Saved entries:
+++++

(** *** Blockquotes *)

Definition insertBlockquote (blockquoteLines : list jsstring) : list Op :=
  [BlockquoteBlock (join [nl] blockquoteLines)].

(** [line.replace(/^>\s?/, '')] *)
Definition stripQuoteMarker (line : jsstring) : jsstring :=
  stripMatch (fun k => lit (str ">") (opt (one isWhiteSpace) k)) line.

(** *** Inline text *)

(** [open(.*?)close], the pattern of every emphasis replacement. *)
Definition delimited (opening closing : jsstring) : K (jsstring * jsstring) :=
  lit opening (capture (starLazy dot) (fun x => lit closing (found x))).

(** [line.replace(/open(.*?)close/g, '<tag>$1</tag>')] *)
Definition simulate (opening closing tag : jsstring) (line : jsstring) : jsstring :=
  replaceAll (matchLen (delimited opening closing))
    (fun x => str "<" ++ tag ++ str ">" ++ x ++ str "</" ++ tag ++ str ">") line.

Definition processAdvancedFormatting (line : jsstring) : jsstring :=
  let line := simulate (str "**") (str "**") (str "b") line in
  let line := simulate (str "__") (str "__") (str "b") line in
  let line := simulate (str "*") (str "*") (str "i") line in
  let line := simulate (str "_") (str "_") (str "i") line in
  let line := simulate (str "~~") (str "~~") (str "strike") line in
  line.

(** [/`([^`]+)`/g] *)
Definition inlineCode : K (jsstring * jsstring) :=
  lit (str "`") (capture (plus (fun c => negb (c =? 96))) (fun p1 =>
    lit (str "`") (found p1))).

+++++

#### What you are asked to do:
Give only the lines from the one holding "Definition stripQuoteMarker (line" through the one holding "lit opening (capture", each restated exactly as it appears above.

#### Solution to this exercise:
Definition stripQuoteMarker (line : jsstring) : jsstring :=
  stripMatch (fun k => lit (str ">") (opt (one isWhiteSpace) k)) line.

(** *** Inline text *)

(** [open(.*?)close], the pattern of every emphasis replacement. *)
Definition delimited (opening closing : jsstring) : K (jsstring * jsstring) :=
  lit opening (capture (starLazy dot) (fun x => lit closing (found x))).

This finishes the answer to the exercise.